K-Pop et soft power coréen : au-delà du phénomène commercial
Hallyu ça ne vous dit rien du tout ? En effet, cette « vague coréenne » qui déferle sur la planète est mieux connue par sa composante musicale, la K-Pop. Elle était au cœur de la journée d’étude organisée le 14 novembre 2025 à La Rochelle Université par notre membre, Sebastian Urioste, maître de conférences. Michel Sabatier et Olivier Sieber participaient également à cette journée.
La K-Pop transforme les rapports culturels mondiaux
Au-delà de son succès commercial, comment ce phénomène culturel contribue-t-il à construire de nouvelles représentations de la Corée du Sud et à susciter l’engagement social ? Cette question centrale a structuré les débats, rassemblant chercheurs internationaux et spécialistes de la Hallyu (« vague coréenne »).
Les sociologues Vincenzo Cicchelli et Sylvie Octobre ont démontré que cette vague s’impose comme une alternative aux industries culturelles occidentales, portée par un récit déconnecté des logiques coloniales.
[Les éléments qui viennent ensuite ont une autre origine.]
(* ===== verification/CppTypes.v ===== *)
(** * Class types and [requires] expressions

    The concepts of RingDB are predicates over class types: they ask for
    members with certain types, for calls that are well formed and for
    constructors.  This file models what they are evaluated with: types, class
    definitions with access control, single inheritance and constructors, a
    table of the classes of a translation unit, the typing of the expressions
    that occur in the [requires] expressions ([decltype] with and without the
    value category) and the standard concepts they use.

    A table lists the youngest class first, and a class may only mention older
    ones, so every walk through bases and members is structural.  Arguments of
    calls are always parameters of the [requires] expression, that is lvalues
    of a declared type; a parameter accepts an argument of its own type, or
    binds to it when it is a reference, which are the only conversions the
    concepts of the program need. *)

From S2P Require Import Prelude.
From Stdlib Require Import String Bool.

#[local] Open Scope string_scope.
#[local] Open Scope Z_scope.

(** ** Types *)

Inductive cpp_type : Type :=
  | TVoid | TBool | TChar | TInt | TUInt | TSizeT
  | TAtomicUChar | TAtomicUInt | TIoUring | TRequestType
  | TPtr (t : cpp_type)
  | TRef (t : cpp_type)
  | TArr (t : cpp_type) (n : Z)
  | TClass (c : string).

Fixpoint type_eqb (t u : cpp_type) : bool :=
  match t, u with
  | TVoid, TVoid | TBool, TBool | TChar, TChar | TInt, TInt | TUInt, TUInt
  | TSizeT, TSizeT | TAtomicUChar, TAtomicUChar | TAtomicUInt, TAtomicUInt
  | TIoUring, TIoUring | TRequestType, TRequestType => true
  | TPtr t', TPtr u' | TRef t', TRef u' => type_eqb t' u'
  | TArr t' n, TArr u' m => (n =? m) && type_eqb t' u'
  | TClass c, TClass d => String.eqb c d
  | _, _ => false
  end.

Definition remove_reference (t : cpp_type) : cpp_type :=
  match t with TRef t' => t' | _ => t end.

(** ** Classes *)

Inductive access : Set := Public | Private.

Inductive member : Type :=
  | Field (t : cpp_type)
  | Method (params : list cpp_type) (ret : cpp_type).

Inductive class_key : Set := Struct | Union.

(** [ctors] is [None] for a class that declares no constructor; [user_dtor]
    says whether it declares a destructor. *)
Record class_def : Type := ClassDef {
  key : class_key;
  base_class : option string;
  members : list (string * (access * member));
  ctors : option (list (list cpp_type));
  user_dtor : bool
}.

Abbreviation class_table := (list (string * class_def)) (only parsing).

Fixpoint assoc {A} (x : string) (l : list (string * A)) : option A :=
  match l with
  | [] => None
  | (y, a) :: l' => if String.eqb x y then Some a else assoc x l'
  end.

(** Name lookup: the members of the class hide those of its base. *)
Fixpoint lookup_member (Γ : class_table) (c f : string) : option (access * member) :=
  match Γ with
  | [] => None
  | (c', d) :: Γ' =>
      if String.eqb c c' then
        match assoc f (members d) with
        | Some m => Some m
        | None => match base_class d with
                  | Some b => lookup_member Γ' b f
                  | None => None
                  end
        end
      else lookup_member Γ' c f
  end.

Definition public_field (Γ : class_table) (t : cpp_type) (f : string) : option cpp_type :=
  match t with
  | TClass c =>
      match lookup_member Γ c f with
      | Some (Public, Field u) => Some u
      | _ => None
      end
  | _ => None
  end.

Definition public_method (Γ : class_table) (t : cpp_type) (f : string) :
    option (list cpp_type * cpp_type) :=
  match t with
  | TClass c =>
      match lookup_member Γ c f with
      | Some (Public, Method ps r) => Some (ps, r)
      | _ => None
      end
  | _ => None
  end.

(** Inheritance is public for every class of the program. *)
Fixpoint derived_from (Γ : class_table) (c b : string) : bool :=
  match Γ with
  | [] => false
  | (c', d) :: Γ' =>
      if String.eqb c c' then
        String.eqb c b ||
        match base_class d with Some b' => derived_from Γ' b' b | None => false end
      else derived_from Γ' c b
  end.

(** ** Construction and destruction *)

Definition accepts1 (p a : cpp_type) : bool :=
  type_eqb p a || type_eqb p (TRef (remove_reference a)).

Fixpoint accepts (ps args : list cpp_type) : bool :=
  match ps, args with
  | [], [] => true
  | p :: ps', a :: args' => accepts1 p a && accepts ps' args'
  | _, _ => false
  end.

(** Constructor arguments are rvalues, which no lvalue reference binds to. *)
Fixpoint accepts_rvalues (ps args : list cpp_type) : bool :=
  match ps, args with
  | [], [] => true
  | p :: ps', a :: args' => type_eqb p a && accepts_rvalues ps' args'
  | _, _ => false
  end.

Fixpoint element_type (t : cpp_type) : cpp_type :=
  match t with TArr t' _ => element_type t' | _ => t end.

Definition field_types (d : class_def) : list cpp_type :=
  omap (λ '(_, (_, m)), match m with Field t => Some t | _ => None end) (members d).

(** [std::default_initializable]: a declared constructor without parameters,
    or an implicit one, which needs the base and every member to have one. *)
Fixpoint default_class (Γ : class_table) (c : string) : bool :=
  match Γ with
  | [] => false
  | (c', d) :: Γ' =>
      if String.eqb c c' then
        match ctors d with
        | Some cs => existsb (λ ps, accepts_rvalues ps []) cs
        | None =>
            match base_class d with Some b => default_class Γ' b | None => true end &&
            forallb (λ t, match element_type t with
                          | TClass b => default_class Γ' b
                          | TRef _ | TVoid => false
                          | _ => true
                          end) (field_types d)
        end
      else default_class Γ' c
  end.

Definition default_initializable (Γ : class_table) (t : cpp_type) : bool :=
  match element_type t with
  | TClass c => default_class Γ c
  | TRef _ | TVoid => false
  | _ => true
  end.

Fixpoint trivial_dtor (Γ : class_table) (c : string) : bool :=
  match Γ with
  | [] => false
  | (c', d) :: Γ' =>
      if String.eqb c c' then
        negb (user_dtor d) &&
        match base_class d with Some b => trivial_dtor Γ' b | None => true end &&
        forallb (λ t, match element_type t with
                      | TClass b => trivial_dtor Γ' b
                      | _ => true
                      end) (field_types d)
      else trivial_dtor Γ' c
  end.

(** The destructor of a union is deleted when a variant needs one; that of a
    struct, written or implicit, destroys the members and the base. *)
Fixpoint destructible_class (Γ : class_table) (c : string) : bool :=
  match Γ with
  | [] => false
  | (c', d) :: Γ' =>
      if String.eqb c c' then
        match base_class d with Some b => destructible_class Γ' b | None => true end &&
        forallb (λ t, match element_type t with
                      | TClass b => match key d with
                                    | Struct => destructible_class Γ' b
                                    | Union => trivial_dtor Γ' b
                                    end
                      | _ => true
                      end) (field_types d)
      else destructible_class Γ' c
  end.

Definition destructible (Γ : class_table) (t : cpp_type) : bool :=
  match element_type t with
  | TClass c => destructible_class Γ c
  | TVoid => false
  | _ => true
  end.

Definition constructible_from (Γ : class_table) (t : cpp_type) (args : list cpp_type) : bool :=
  destructible Γ t &&
  match args with
  | [] => default_initializable Γ t
  | _ =>
      match t with
      | TClass c =>
          match assoc c Γ with
          | Some d => match ctors d with
                      | Some cs => existsb (λ ps, accepts_rvalues ps args) cs
                      | None => false
                      end
          | None => false
          end
      | _ => match args with [a] => type_eqb t (remove_reference a) | _ => false end
      end
  end.

(** ** Expressions of a [requires] expression *)

Inductive expr : Type :=
  | EVar (t : cpp_type)                      (** a parameter, with its type *)
  | EMember (e : expr) (f : string)          (** [e.f] *)
  | EDeref (e : expr)                        (** [*e] *)
  | EIndex (e : expr)                        (** [e[0]] *)
  | ECall (e : expr) (f : string) (args : list cpp_type).  (** [e.f(args)] *)

Definition lvalue_of (t : cpp_type) (lv : bool) : cpp_type * bool :=
  match t with TRef t' => (t', true) | _ => (t, lv) end.

Definition pointee (t : cpp_type) : option cpp_type :=
  match t with TPtr t' | TArr t' _ => Some t' | _ => None end.

(** The type of an expression and whether it is an lvalue. *)
Fixpoint expr_type (Γ : class_table) (e : expr) : option (cpp_type * bool) :=
  match e with
  | EVar t => Some (lvalue_of t true)
  | EMember e' f =>
      '(t, lv) ← expr_type Γ e'; u ← public_field Γ t f; Some (lvalue_of u lv)
  | EDeref e' | EIndex e' =>
      '(t, _) ← expr_type Γ e'; u ← pointee t; Some (u, true)
  | ECall e' f args =>
      '(t, _) ← expr_type Γ e';
      '(ps, r) ← public_method Γ t f;
      if accepts ps args then Some (lvalue_of r false) else None
  end.

Definition by_category (tl : cpp_type * bool) : cpp_type :=
  if tl.2 then TRef tl.1 else tl.1.

(** [decltype(e)]: the declared type of a variable or member, otherwise a
    reference exactly for an lvalue. *)
Definition decltype (Γ : class_table) (e : expr) : option cpp_type :=
  match e with
  | EVar t => Some t
  | EMember e' f => '(t, _) ← expr_type Γ e'; public_field Γ t f
  | _ => by_category <$> expr_type Γ e
  end.

(** ** Requirements *)

Definition is_type (o : option cpp_type) (t : cpp_type) : bool :=
  match o with Some u => type_eqb u t | None => false end.

(** [requires std::same_as<t, decltype(e)>;] *)
Definition same_as (Γ : class_table) (t : cpp_type) (e : expr) : bool :=
  is_type (decltype Γ e) t.

(** [requires std::same_as<t, std::remove_reference_t<decltype(e)>>;] *)
Definition same_as_rr (Γ : class_table) (t : cpp_type) (e : expr) : bool :=
  is_type (remove_reference <$> decltype Γ e) t.

(** [{e} -> std::same_as<t>;], which looks at [decltype((e))]. *)
Definition returns (Γ : class_table) (e : expr) (t : cpp_type) : bool :=
  is_type (by_category <$> expr_type Γ e) t.

(** [requires std::is_array_v<decltype(e)>;] *)
Definition is_array (Γ : class_table) (e : expr) : bool :=
  match decltype Γ e with Some (TArr _ _) => true | _ => false end.

(** [requires C<decltype(e)>;] and [requires C<std::remove_reference_t<decltype(e)>>;] *)
Definition has_concept (C : class_table → cpp_type → bool) (Γ : class_table) (e : expr) : bool :=
  match decltype Γ e with Some t => C Γ t | None => false end.

Definition has_concept_rr (C : class_table → cpp_type → bool) (Γ : class_table)
    (e : expr) : bool :=
  match decltype Γ e with Some t => C Γ (remove_reference t) | None => false end.

(** [{e} -> C;] *)
Definition returns_concept (C : class_table → cpp_type → bool) (Γ : class_table)
    (e : expr) : bool :=
  match by_category <$> expr_type Γ e with Some t => C Γ t | None => false end.

(** A simple requirement [std::same_as<t, decltype(e)>;] without the keyword
    [requires] only asks that the expression is well formed. *)
Definition well_formed (Γ : class_table) (e : expr) : bool :=
  match decltype Γ e with Some _ => true | None => false end.

Definition all (l : list bool) : bool := forallb (λ b, b) l.

(** ** Declaring a class *)

(** An array bound is a positive value of an integral constant expression. *)
Fixpoint valid_type (Γ : class_table) (t : cpp_type) : bool :=
  match t with
  | TVoid => false
  | TRef t' => valid_type Γ t'
  | TPtr _ => true
  | TArr t' n => (0 <? n) && valid_type Γ t'
  | TClass c => match assoc c Γ with Some _ => true | None => false end
  | _ => true
  end.

(** [constraints] are those of the template the class is an instance of. *)
Definition declare (Γ : class_table) (c : string) (constraints : bool) (d : class_def) :
    option class_table :=
  if constraints
     && match assoc c Γ with Some _ => false | None => true end
     && match base_class d with
        | Some b => match assoc b Γ with Some _ => true | None => false end
        | None => true
        end
     && forallb (valid_type Γ) (field_types d)
  then Some ((c, d) :: Γ) else None.

(** ** Lemmas *)

Lemma type_eqb_refl t : type_eqb t t = true.
Proof.
  induction t; cbn; rewrite ?Z.eqb_refl, ?String.eqb_refl; by rewrite ?IHt.
Qed.

Lemma type_eqb_eq t u : type_eqb t u = true ↔ t = u.
Proof.
  split; [|intros ->; apply type_eqb_refl].
  revert u. induction t; intros []; cbn; try done; intros H.
  - by rewrite (IHt _ H).
  - by rewrite (IHt _ H).
  - apply andb_true_iff in H as [Hn H]. apply Z.eqb_eq in Hn as ->. by rewrite (IHt _ H).
  - by apply String.eqb_eq in H as ->.
Qed.

#[global] Instance cpp_type_eq_dec : EqDecision cpp_type.
Proof.
  intros t u. destruct (type_eqb t u) eqn:E.
  - left. by apply type_eqb_eq.
  - right. intros ->. by rewrite type_eqb_refl in E.
Defined.

Lemma declare_Some Γ c b d Γ' :
  declare Γ c b d = Some Γ' ↔
  b = true ∧ assoc c Γ = None ∧
  match base_class d with Some b => is_Some (assoc b Γ) | None => True end ∧
  forallb (valid_type Γ) (field_types d) = true ∧ Γ' = (c, d) :: Γ.
Proof.
  unfold declare. split.
  - destruct b; [|done]. destruct (assoc c Γ); [done|].
    destruct (base_class d) as [b|]; [destruct (assoc b Γ) eqn:Eb; [|done]|];
      cbn [andb]; destruct (forallb _ _); naive_solver.
  - intros (-> & -> & Hb & Hf & ->). rewrite Hf.
    destruct (base_class d); [destruct Hb as [? ->]|]; done.
Qed.

Lemma declare_ok Γ c b d :
  b = true → assoc c Γ = None →
  match base_class d with
  | Some b => match assoc b Γ with Some _ => true | None => false end
  | None => true
  end = true →
  forallb (valid_type Γ) (field_types d) = true →
  declare Γ c b d = Some ((c, d) :: Γ).
Proof. intros -> Hc Hb Hf. unfold declare. by rewrite Hc, Hb, Hf. Qed.

Lemma declare_fields Γ c b d Γ' t :
  declare Γ c b d = Some Γ' → t ∈ field_types d → valid_type Γ t = true.
Proof.
  intros (_ & _ & _ & Hf & _)%declare_Some Ht.
  rewrite forallb_forall in Hf. apply Hf. by apply list_elem_of_In.
Qed.

(** What [has_concept] and the return-type requirements promise a client: the
    expression is well formed with the type that was asked for. *)
Lemma same_as_true Γ t e : same_as Γ t e = true ↔ decltype Γ e = Some t.
Proof.
  unfold same_as, is_type. destruct (decltype Γ e); [|done].
  rewrite type_eqb_eq. naive_solver.
Qed.

Lemma returns_true Γ t e :
  returns Γ e t = true ↔ by_category <$> expr_type Γ e = Some t.
Proof.
  unfold returns, is_type. destruct (by_category <$> expr_type Γ e); [|done].
  rewrite type_eqb_eq. naive_solver.
Qed.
Paroma Ghose (Leibniz Institute, Munich) a analysé cette redistribution des cartes culturelles mondiales, tandis que Sora Hong révélait l’évolution spectaculaire de la K-pop dans la recherche sud-coréenne : d’objet marginal en 2005 à sujet central aujourd’hui.
Sebastian Urioste a abordé la dimension d’engagement social en montrant comment des mouvements progressistes en Colombie, au Pérou et au Chili utilisent désormais chansons et symboles K-pop pour leurs causes politiques, créant une forme inédite d’« asianisation » des mobilisations.
Projet « Pacifique Global »
Cette journée s’inscrit dans le projet de recherche « Pacifique Global » des laboratoires PoliCEMIES et D2iA, explorant les dynamiques d’échanges dans l’espace Pacific Rim.